#### [Problem details]
Only the lines below starting at the one containing "let s := charge_ene daftpum_static_latency_optimized" and ending at the one containing "(** [if (x > maxinfo[tid].val)" belong in the answer, each copied exactly.

#### [The data]
☆ ☆ ☆ ☆ ☆

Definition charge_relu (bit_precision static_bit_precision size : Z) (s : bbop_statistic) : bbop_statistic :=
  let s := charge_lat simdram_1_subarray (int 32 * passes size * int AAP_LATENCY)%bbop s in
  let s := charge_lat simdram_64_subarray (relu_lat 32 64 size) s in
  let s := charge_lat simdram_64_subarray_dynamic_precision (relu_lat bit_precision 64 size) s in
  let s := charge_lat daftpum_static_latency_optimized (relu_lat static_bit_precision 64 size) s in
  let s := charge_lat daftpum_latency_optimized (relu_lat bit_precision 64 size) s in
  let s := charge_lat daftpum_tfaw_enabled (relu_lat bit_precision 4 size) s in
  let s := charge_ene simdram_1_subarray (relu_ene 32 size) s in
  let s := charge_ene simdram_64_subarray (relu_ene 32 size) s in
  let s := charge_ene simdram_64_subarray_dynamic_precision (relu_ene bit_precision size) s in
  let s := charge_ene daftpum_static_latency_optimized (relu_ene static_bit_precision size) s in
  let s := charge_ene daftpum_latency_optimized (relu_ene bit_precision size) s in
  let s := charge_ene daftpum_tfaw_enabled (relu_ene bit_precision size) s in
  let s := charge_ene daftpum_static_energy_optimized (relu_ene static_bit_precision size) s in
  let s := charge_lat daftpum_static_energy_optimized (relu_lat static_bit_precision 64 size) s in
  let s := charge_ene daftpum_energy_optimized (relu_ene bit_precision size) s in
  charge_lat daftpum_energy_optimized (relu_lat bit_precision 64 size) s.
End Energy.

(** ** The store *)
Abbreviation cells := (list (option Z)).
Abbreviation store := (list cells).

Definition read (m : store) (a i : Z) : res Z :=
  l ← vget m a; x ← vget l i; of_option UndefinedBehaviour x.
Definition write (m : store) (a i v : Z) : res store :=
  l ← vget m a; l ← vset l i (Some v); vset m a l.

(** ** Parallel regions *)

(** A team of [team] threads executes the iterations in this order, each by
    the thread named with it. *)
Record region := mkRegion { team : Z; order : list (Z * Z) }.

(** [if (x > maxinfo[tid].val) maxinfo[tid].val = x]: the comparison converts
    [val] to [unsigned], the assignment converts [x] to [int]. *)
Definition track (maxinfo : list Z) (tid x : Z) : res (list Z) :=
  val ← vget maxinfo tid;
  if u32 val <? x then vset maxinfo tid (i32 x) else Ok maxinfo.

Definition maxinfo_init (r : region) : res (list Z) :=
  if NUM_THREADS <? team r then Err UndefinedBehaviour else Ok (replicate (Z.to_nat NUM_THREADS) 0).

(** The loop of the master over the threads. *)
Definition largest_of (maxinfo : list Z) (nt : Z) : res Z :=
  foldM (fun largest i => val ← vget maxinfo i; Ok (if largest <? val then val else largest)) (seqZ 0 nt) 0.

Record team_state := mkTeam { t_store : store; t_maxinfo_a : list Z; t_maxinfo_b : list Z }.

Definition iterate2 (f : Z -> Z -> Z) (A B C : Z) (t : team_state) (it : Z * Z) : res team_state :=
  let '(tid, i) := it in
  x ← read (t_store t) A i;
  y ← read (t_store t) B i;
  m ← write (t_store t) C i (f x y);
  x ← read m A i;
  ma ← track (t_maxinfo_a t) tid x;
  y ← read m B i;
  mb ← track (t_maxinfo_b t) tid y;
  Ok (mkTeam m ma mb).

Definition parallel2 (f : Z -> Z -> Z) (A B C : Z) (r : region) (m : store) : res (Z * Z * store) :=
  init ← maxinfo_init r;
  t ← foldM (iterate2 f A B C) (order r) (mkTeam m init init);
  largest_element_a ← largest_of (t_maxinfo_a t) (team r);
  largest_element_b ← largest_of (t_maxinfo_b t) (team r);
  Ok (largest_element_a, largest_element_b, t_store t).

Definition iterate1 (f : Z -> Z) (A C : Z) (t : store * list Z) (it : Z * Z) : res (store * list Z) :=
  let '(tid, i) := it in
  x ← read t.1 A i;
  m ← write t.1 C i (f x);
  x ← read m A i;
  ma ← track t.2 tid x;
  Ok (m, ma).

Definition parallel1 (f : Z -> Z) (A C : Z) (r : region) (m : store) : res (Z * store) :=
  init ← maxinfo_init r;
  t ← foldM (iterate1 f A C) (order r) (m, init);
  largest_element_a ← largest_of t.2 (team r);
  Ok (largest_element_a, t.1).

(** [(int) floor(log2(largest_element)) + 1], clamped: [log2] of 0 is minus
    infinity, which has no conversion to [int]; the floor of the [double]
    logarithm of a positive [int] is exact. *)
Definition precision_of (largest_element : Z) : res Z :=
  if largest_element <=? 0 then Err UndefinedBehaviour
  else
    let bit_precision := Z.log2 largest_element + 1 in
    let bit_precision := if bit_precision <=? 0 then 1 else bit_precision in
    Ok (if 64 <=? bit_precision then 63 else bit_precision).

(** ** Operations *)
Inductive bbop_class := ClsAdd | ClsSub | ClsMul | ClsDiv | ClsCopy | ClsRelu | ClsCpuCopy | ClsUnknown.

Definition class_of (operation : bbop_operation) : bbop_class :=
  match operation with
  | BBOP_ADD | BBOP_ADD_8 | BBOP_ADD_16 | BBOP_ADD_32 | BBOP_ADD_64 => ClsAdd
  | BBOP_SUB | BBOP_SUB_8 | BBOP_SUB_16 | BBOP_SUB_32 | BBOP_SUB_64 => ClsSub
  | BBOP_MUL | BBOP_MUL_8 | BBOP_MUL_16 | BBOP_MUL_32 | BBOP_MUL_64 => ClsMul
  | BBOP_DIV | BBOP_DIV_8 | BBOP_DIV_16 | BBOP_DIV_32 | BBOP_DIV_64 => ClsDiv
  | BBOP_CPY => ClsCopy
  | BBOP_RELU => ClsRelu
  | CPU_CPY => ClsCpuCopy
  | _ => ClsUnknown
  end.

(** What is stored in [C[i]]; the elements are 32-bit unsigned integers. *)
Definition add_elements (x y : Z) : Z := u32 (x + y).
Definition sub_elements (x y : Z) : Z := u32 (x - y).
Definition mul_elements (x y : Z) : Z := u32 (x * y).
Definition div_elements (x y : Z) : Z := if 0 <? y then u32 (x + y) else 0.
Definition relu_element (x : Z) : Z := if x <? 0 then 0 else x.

☆ ☆ ☆ ☆ ☆

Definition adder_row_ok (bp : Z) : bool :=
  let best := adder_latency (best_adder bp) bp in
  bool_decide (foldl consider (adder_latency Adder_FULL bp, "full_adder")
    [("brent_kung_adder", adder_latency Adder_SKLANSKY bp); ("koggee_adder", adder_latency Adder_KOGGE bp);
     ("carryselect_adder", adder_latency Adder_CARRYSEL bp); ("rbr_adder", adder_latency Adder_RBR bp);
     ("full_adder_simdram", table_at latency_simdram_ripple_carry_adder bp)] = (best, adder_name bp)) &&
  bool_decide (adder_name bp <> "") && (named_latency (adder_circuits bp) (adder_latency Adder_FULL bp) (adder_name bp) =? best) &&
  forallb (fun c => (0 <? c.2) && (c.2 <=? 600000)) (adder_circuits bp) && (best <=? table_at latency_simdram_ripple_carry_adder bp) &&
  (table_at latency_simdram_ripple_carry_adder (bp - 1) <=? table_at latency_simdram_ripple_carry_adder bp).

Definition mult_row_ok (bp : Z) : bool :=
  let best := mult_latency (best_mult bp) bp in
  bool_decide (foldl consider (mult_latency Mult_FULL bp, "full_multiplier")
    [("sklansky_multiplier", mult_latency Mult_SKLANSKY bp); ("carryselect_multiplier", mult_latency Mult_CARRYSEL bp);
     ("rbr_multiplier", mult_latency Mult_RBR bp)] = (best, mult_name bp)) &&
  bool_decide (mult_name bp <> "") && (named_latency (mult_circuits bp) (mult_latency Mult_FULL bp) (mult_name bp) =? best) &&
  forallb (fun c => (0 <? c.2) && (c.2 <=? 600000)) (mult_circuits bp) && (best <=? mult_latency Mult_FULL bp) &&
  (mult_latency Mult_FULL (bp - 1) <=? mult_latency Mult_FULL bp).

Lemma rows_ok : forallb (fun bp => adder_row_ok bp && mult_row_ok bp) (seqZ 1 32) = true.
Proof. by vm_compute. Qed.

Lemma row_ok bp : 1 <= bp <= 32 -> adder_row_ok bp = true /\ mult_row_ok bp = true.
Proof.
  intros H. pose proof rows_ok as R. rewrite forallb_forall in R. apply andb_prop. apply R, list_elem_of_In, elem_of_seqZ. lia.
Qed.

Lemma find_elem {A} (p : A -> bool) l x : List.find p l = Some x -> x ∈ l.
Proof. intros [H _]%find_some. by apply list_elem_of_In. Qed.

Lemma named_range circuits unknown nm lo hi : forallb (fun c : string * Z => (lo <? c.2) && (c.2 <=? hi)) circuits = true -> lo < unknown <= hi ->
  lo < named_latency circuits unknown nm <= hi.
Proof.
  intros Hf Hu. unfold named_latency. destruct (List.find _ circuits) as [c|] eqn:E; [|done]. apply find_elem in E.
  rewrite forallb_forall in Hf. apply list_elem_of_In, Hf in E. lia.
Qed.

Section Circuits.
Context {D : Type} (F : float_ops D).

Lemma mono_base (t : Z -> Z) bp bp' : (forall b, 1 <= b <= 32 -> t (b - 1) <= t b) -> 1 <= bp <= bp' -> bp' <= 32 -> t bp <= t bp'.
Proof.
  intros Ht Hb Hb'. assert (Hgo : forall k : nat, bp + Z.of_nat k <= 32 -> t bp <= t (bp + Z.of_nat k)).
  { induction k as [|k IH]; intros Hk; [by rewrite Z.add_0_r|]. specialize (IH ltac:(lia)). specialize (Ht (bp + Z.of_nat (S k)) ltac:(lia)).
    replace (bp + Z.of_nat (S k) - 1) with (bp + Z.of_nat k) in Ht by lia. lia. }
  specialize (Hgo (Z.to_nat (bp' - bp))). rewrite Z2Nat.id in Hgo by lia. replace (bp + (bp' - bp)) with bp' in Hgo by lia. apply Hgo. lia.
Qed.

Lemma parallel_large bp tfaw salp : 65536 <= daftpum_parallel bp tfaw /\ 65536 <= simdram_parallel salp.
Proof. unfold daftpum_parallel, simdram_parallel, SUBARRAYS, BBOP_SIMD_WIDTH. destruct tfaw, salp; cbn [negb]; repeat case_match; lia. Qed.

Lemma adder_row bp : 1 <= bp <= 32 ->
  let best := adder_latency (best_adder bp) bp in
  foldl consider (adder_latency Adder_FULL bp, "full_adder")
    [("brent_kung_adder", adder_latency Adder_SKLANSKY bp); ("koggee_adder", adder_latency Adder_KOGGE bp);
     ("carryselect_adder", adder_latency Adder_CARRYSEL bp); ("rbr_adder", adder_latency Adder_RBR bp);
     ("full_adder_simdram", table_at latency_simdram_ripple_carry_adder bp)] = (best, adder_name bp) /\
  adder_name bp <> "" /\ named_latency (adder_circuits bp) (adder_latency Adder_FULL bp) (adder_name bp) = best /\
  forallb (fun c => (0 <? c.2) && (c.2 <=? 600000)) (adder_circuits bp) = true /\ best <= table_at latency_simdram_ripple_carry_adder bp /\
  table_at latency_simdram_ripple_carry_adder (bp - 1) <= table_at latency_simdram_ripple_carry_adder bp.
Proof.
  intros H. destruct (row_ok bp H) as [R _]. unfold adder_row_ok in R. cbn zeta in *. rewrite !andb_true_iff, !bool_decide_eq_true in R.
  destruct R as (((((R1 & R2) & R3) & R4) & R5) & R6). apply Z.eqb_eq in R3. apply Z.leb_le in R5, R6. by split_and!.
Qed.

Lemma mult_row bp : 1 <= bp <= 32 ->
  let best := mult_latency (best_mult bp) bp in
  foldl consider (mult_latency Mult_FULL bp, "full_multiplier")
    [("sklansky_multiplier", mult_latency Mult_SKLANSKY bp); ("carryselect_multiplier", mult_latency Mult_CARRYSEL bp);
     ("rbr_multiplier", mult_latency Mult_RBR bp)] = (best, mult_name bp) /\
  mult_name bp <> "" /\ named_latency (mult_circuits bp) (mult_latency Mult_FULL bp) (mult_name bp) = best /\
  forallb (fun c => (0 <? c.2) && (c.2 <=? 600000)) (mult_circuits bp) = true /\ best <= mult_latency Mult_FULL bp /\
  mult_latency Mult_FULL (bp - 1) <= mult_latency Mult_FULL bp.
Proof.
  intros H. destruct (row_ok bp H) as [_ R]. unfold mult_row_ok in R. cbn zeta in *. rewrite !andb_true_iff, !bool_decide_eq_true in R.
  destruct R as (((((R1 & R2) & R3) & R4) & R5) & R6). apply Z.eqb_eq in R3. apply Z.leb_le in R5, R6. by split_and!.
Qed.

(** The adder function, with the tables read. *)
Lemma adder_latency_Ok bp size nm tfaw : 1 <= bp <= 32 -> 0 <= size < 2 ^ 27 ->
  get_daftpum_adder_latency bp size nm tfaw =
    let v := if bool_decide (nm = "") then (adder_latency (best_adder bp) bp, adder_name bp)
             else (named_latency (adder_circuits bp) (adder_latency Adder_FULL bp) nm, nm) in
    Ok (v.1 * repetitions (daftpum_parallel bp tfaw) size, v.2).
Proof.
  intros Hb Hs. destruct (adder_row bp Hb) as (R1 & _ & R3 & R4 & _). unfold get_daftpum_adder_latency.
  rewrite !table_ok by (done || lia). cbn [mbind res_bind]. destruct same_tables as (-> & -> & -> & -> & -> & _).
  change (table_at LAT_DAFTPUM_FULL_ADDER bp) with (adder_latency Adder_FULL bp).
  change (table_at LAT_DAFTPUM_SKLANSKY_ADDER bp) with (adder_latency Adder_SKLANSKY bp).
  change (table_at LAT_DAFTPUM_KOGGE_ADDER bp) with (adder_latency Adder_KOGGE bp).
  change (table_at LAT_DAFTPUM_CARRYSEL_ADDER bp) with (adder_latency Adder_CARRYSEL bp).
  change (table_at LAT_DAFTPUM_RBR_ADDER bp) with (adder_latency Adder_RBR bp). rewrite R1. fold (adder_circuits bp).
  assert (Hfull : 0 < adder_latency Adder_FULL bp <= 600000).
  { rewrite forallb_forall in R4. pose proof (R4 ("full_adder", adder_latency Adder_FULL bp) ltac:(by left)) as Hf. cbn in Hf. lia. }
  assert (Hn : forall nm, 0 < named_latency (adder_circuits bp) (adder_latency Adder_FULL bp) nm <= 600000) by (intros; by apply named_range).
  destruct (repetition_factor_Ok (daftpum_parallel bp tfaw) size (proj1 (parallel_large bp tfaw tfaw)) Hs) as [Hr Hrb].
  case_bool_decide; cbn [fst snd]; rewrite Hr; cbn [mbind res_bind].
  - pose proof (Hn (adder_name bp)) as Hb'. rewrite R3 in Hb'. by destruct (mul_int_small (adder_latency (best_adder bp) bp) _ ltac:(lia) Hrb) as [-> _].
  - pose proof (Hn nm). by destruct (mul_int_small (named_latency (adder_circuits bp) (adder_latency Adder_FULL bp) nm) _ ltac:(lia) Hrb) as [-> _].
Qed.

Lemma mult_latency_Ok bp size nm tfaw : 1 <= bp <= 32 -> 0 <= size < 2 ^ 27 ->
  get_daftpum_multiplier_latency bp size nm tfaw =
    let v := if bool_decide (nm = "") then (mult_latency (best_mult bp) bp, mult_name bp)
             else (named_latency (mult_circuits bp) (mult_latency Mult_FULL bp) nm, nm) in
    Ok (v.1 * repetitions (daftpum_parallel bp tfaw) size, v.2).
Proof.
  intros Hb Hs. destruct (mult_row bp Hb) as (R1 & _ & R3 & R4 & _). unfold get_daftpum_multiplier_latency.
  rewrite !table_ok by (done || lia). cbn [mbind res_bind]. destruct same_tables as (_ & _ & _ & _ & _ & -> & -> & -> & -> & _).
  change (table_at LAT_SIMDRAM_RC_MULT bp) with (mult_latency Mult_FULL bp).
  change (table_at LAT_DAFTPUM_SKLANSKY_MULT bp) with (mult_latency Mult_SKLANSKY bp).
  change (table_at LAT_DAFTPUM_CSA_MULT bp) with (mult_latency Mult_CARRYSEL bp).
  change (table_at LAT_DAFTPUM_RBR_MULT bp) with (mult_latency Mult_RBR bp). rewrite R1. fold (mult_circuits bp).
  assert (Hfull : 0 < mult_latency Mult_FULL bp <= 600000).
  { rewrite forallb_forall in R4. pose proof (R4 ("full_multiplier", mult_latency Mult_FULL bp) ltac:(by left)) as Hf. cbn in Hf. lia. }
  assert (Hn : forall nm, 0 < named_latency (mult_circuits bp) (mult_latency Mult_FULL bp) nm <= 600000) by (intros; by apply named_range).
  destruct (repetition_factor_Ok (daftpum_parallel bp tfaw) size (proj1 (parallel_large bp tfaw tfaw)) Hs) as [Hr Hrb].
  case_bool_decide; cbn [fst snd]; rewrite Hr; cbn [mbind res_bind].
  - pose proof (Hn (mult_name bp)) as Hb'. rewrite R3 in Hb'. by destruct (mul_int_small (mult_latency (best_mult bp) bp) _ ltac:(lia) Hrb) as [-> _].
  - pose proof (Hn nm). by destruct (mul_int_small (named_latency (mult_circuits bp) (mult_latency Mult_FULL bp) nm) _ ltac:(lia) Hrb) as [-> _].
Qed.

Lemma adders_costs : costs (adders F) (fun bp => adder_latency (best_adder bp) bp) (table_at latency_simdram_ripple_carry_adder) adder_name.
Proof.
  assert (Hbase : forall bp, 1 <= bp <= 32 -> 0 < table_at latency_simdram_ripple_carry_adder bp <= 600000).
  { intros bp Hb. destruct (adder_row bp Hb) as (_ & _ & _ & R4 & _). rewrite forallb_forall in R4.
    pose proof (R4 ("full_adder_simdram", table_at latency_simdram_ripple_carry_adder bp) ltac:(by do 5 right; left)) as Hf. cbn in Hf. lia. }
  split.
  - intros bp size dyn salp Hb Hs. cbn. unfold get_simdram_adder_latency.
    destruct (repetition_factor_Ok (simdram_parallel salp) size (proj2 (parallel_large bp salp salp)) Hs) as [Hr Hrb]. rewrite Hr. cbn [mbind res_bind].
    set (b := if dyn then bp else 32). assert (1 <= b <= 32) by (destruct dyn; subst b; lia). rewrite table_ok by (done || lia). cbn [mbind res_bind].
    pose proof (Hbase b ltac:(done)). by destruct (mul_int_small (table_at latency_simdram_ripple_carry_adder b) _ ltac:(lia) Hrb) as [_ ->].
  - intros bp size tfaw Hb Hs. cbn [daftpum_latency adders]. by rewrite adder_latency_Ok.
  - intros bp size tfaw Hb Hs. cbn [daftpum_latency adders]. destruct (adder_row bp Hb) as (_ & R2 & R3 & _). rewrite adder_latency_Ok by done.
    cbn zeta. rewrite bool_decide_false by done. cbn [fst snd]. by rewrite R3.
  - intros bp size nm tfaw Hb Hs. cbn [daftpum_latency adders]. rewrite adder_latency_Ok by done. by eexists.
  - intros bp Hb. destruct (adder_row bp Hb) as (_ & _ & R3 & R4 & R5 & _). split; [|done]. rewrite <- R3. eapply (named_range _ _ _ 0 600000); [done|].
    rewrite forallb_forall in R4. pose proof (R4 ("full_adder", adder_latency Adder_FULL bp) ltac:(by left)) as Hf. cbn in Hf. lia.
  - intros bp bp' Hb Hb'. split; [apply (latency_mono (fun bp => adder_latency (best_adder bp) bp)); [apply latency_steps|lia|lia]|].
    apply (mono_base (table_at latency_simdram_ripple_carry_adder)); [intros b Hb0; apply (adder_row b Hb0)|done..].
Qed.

☆ ☆ ☆ ☆ ☆

#### [Exercise result]
  let s := charge_ene daftpum_static_latency_optimized (relu_ene static_bit_precision size) s in
  let s := charge_ene daftpum_latency_optimized (relu_ene bit_precision size) s in
  let s := charge_ene daftpum_tfaw_enabled (relu_ene bit_precision size) s in
  let s := charge_ene daftpum_static_energy_optimized (relu_ene static_bit_precision size) s in
  let s := charge_lat daftpum_static_energy_optimized (relu_lat static_bit_precision 64 size) s in
  let s := charge_ene daftpum_energy_optimized (relu_ene bit_precision size) s in
  charge_lat daftpum_energy_optimized (relu_lat bit_precision 64 size) s.
End Energy.

(** ** The store *)
Abbreviation cells := (list (option Z)).
Abbreviation store := (list cells).

Definition read (m : store) (a i : Z) : res Z :=
  l ← vget m a; x ← vget l i; of_option UndefinedBehaviour x.
Definition write (m : store) (a i v : Z) : res store :=
  l ← vget m a; l ← vset l i (Some v); vset m a l.

(** ** Parallel regions *)

(** A team of [team] threads executes the iterations in this order, each by
    the thread named with it. *)
Record region := mkRegion { team : Z; order : list (Z * Z) }.

(** [if (x > maxinfo[tid].val) maxinfo[tid].val = x]: the comparison converts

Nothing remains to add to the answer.